O relatório e o release da diligência para a imprensa podem ser feitos e enviados por telefone (e elogios também podem ser recebidos por ele).


1001 utilidades

Além das possibilidades citadas no exemplo, o smartphone faz muito mais:


– Pode funcionar como uma assessoria de comunicação portátil, permitindo recebimento e envio de imagens, vídeos, mensagens, releases, documentos, livros, etc. – via redes sociais, sites, blogs, vlogs, e-mail …

– também permite chamadas telefônicas;

– tem lanterna, agenda (para audiências, cursos, diligências, etc.), calculadora, relógio, cronômetro , despertador;

– é possível acessar cursos, aulas, vídeos e textos instrucionais;

– coleciona banco de imagens (placas, pessoas, veículos, etc.), contatos, e salva documentos, vídeos;

– permite acompanhamento de interceptações telefônicas de investigados em tempo real (autorizadas judicialmente), através do “desvio”.

– é rastreável;

– guarda modelos (de relatórios, por exemplo);

– possibilita utilização de tradutor;

– dá para ditar algo, que é automaticamente convertido em texto, bastando uma ‘ediçãozinha’ depois;

– é o meio mais discreto de filmar/fotografar (inclusive com zoom e possibilidade de edição) sem chamar a atenção;

– permite repassar, em tempo real, imagens de suspeitos e situações de risco (exemplo: vigilância comunitária)

– facilita disparar mensagens emergenciais para grupos específicos (roubo de viatura, necessidade de apoio, etc.).

– pode ter aplicativo de denúncias ou pode ser o número direto para ligações disque-denúncia;

– serve até como wi-fi.


Biônicos sem saber

Biônica é a pessoa “cujo desempenho biológico é reforçado por meio da eletrônica ou da cibernética”. Diante do que foi dito, você tem dúvida de que o desempenho cerebral e comunicativo do investigador é turbinado – e em algumas tarefas até substituído – pela utilização do smartphone? E mais, que o aparelho pode ser considerado hoje uma extensão da pessoa?


Levando ao pé da letra chegamos a uma conclusão: nossos investigadores policiais são, sim, biônicos. Para entender a extensão das suas possibilidades é só pensar qual seria o tempo, o esforço e os recursos gastos para que os investigadores, sem o smartphone, realizassem a prisão que retratamos (com a mesma qualidade e coleta de informações).


Se não há cursos nem publicações específicos sobre a utilização do smartphone pessoal dos investigadores é porque ninguém sequer tinha se dado conta do quanto facilita o trabalho. O aparelho é uma daquelas tecnologias que mudou nosso modo de fazer as coisas sem que notássemos, tão naturalmente que nem nos lembramos como tudo era feito antes dela.


Os investigadores estão mudando sem ver, muito graças a um aparelhinho minúsculo: o smartphone.
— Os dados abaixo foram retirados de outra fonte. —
Definition dispatch_with_control_action {C} `{ProcessSyscallControl C}
    (request : SyscallRequest) (control : C) : SyscallDispatch * C :=
  match req_syscall request with
  | None => (SyscallDispatch_returned (Err UnknownNumber), control)
  | Some Exit => dispatch_exit request control
  | Some Yield => dispatch_yield control
  | Some Write => (SyscallDispatch_returned (Err NotImplemented), control)
  end.

Definition dispatch_with_control {C} `{ProcessSyscallControl C}
    (request : SyscallRequest) (control : C) : SyscallResult * C :=
  let '(d, control) := dispatch_with_control_action request control in (sd_result d, control).

Section WithMemory.
Context {M B S : Type} `{UserMemoryView M} `{UserCopyBackend B} `{WriteSink S}.

Definition BUFFER_LEN : nat := 256.

(** The chunk loop.  Every round moves [offset] by at least one byte, so the
    slice length bounds it; running out of fuel is [Panic]. *)
Fixpoint write_loop (fuel : nat) (slice : UserSlice) (mapper : M) (backend : B)
    (buffer : list Z) (offset : Z) (sink : S) : SyscallResult * S :=
  match fuel with
  | O => (Panic, sink)
  | Datatypes.S fuel =>
      if offset <? slice_len slice then
        let remaining := slice_len slice - offset in
        let chunk_len := Z.to_nat (Z.min remaining (Z.of_nat (length buffer))) in
        match checked_add (slice_ptr slice) offset with
        | None => (Err (InvalidUserRange AddressOverflow), sink)
        | Some chunk_ptr =>
            let chunk := mkUserSlice chunk_ptr (Z.of_nat chunk_len) in
            match copy_from_user mapper backend chunk (take chunk_len buffer) with
            | (Err e, _) => (Err (InvalidUserMemory e), sink)
            | (Panic, _) => (Panic, sink)
            | (Ok _, filled) =>
                let buffer := filled ++ drop chunk_len buffer in
                let! _ , sink := sink_write sink (take chunk_len buffer) in
                match checked_add offset (Z.of_nat chunk_len) with
                | None => (Err InvalidArguments, sink)
                | Some offset => write_loop fuel slice mapper backend buffer offset sink
                end
            end
        end
      else (Ok (slice_len slice), sink)
  end.

Definition sys_write_with_memory (slice : UserSlice) (mapper : M) (backend : B) (sink : S)
  : SyscallResult * S :=
  match validate_slice slice with
  | Err e => (Err (InvalidUserRange e), sink)
  | Panic => (Panic, sink)
  | Ok _ =>
      if UserSlice_is_empty slice then (Ok 0, sink)
      else write_loop (Datatypes.S (Z.to_nat (slice_len slice))) slice mapper backend
             (replicate BUFFER_LEN 0) 0 sink
  end.

Definition dispatch_with_memory (request : SyscallRequest) (mapper : M) (backend : B) (sink : S)
  : SyscallResult * S :=
  match req_syscall request with
  | None => (Err UnknownNumber, sink)
  | Some Write =>
      if negb (req_arg2 request =? 0) then (Err InvalidArguments, sink)
      else sys_write_with_memory (req_user_slice request) mapper backend sink
  | Some Exit | Some Yield => (Err NotImplemented, sink)
  end.

Definition dispatch_with_memory_and_control_action {C} `{ProcessSyscallControl C}
    (request : SyscallRequest) (mapper : M) (backend : B) (sink : S) (control : C)
  : SyscallDispatch * S * C :=
  match req_syscall request with
  | None => (SyscallDispatch_returned (Err UnknownNumber), sink, control)
  | Some Write =>
      if negb (req_arg2 request =? 0)
      then (SyscallDispatch_returned (Err InvalidArguments), sink, control)
      else let '(r, sink) := sys_write_with_memory (req_user_slice request) mapper backend sink in
           (SyscallDispatch_returned r, sink, control)
  | Some Exit => let '(d, control) := dispatch_exit request control in (d, sink, control)
  | Some Yield => let '(d, control) := dispatch_yield control in (d, sink, control)
  end.

Definition dispatch_with_memory_and_control {C} `{ProcessSyscallControl C}
    (request : SyscallRequest) (mapper : M) (backend : B) (sink : S) (control : C)
  : SyscallResult * S * C :=
  let '(d, sink, control) :=
    dispatch_with_memory_and_control_action request mapper backend sink control in
  (sd_result d, sink, control).
End WithMemory.

(** ** Writes deliver the user's bytes *)

(** A sink that accepts everything it is given; [log] is what it received. *)
Class AppendSink (S : Type) `{WriteSink S} (log : S -> list Z) : Prop := {
  sink_appends : forall s bytes, exists s', sink_write s bytes = (Ok tt, s') /\ log s' = log s ++ bytes;
}.

Section Delivery.
Context {M B S : Type} `{UserMemoryView M} `{UserCopyBackend B} `{WriteSink S}.
Context (mapper : M) (backend : B) (umem : Z -> Z) (log : S -> list Z).
Context `{!CopiesUserMemory mapper backend umem} `{!AppendSink S log}.

Definition all_readable (lo hi : Z) : Prop := forall a, lo <= a < hi -> user_readable mapper a.

(** One chunk, wholly inside user space. *)
Lemma copy_chunk ptr dst :
  USER_SPACE_START <= ptr -> ptr + Z.of_nat (length dst) <= KERNEL_SPACE_START ->
  slice_returns mapper (mkUserSlice ptr (Z.of_nat (length dst))) ->
  let n := length dst in
  (all_readable ptr (ptr + Z.of_nat n) /\
   copy_from_user mapper backend (mkUserSlice ptr (Z.of_nat n)) dst = (Ok tt, bytes_at umem ptr n)) \/
  (~ all_readable ptr (ptr + Z.of_nat n) /\
   exists e, copy_from_user mapper backend (mkUserSlice ptr (Z.of_nat n)) dst = (Err e, dst)).
Proof using CopiesUserMemory0.
  intros Hlo Hhi Hret n. unfold copy_from_user. simpl. rewrite Z.eqb_refl. simpl.
  assert (0 < USER_SPACE_START /\ KERNEL_SPACE_START < U64_MAX) as [HU HK] by (by vm_compute).
  destruct (validate_readable_range_spec mapper (mkUserSlice ptr (Z.of_nat n))) as [_ Hok];
    [unfold is_u64; simpl; lia..|].
  pose proof (slice_returns_no_panic mapper (mkUserSlice ptr (Z.of_nat n))
                ltac:(unfold is_u64; simpl; lia) ltac:(unfold is_u64; simpl; lia) Hret) as Hnp.
  simpl in Hok. rewrite validate_slice_ok in Hok by (unfold is_u64; simpl; lia || auto).
  destruct (validate_readable_range mapper _) as [[]|e|]; [left|right|done].
  - assert (Hall : all_readable ptr (ptr + Z.of_nat n)) by exact (proj2 (proj1 Hok eq_refl)).
    split; [done|]. apply copies_exactly; [lia|done|done].
  - split; [|eauto]. intros Hall. assert (Err e = Ok tt) as Hx; [|done]. apply Hok. done.
Qed.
Num cenário de combate a crimes cada vez mais elaborados e tecnológicos, é bom saber que temos agentes biônicos do nosso lado.

Yasmine Caroline Viana Soares é Policial Civil em Goiás há 13 anos, atualmente lotada na DOT; articulista; formada e pós-graduada em Direito e em Educação Física; coautora do Manual do Relatório de Investigação Criminal, publicado online; agraciada pela Assembleia Legislativa do Estado de Goiás com a Medalha do Mérito Legislativo Pedro Ludovico Teixeira, pelos relevantes serviços prestados à Segurança Pública (2009).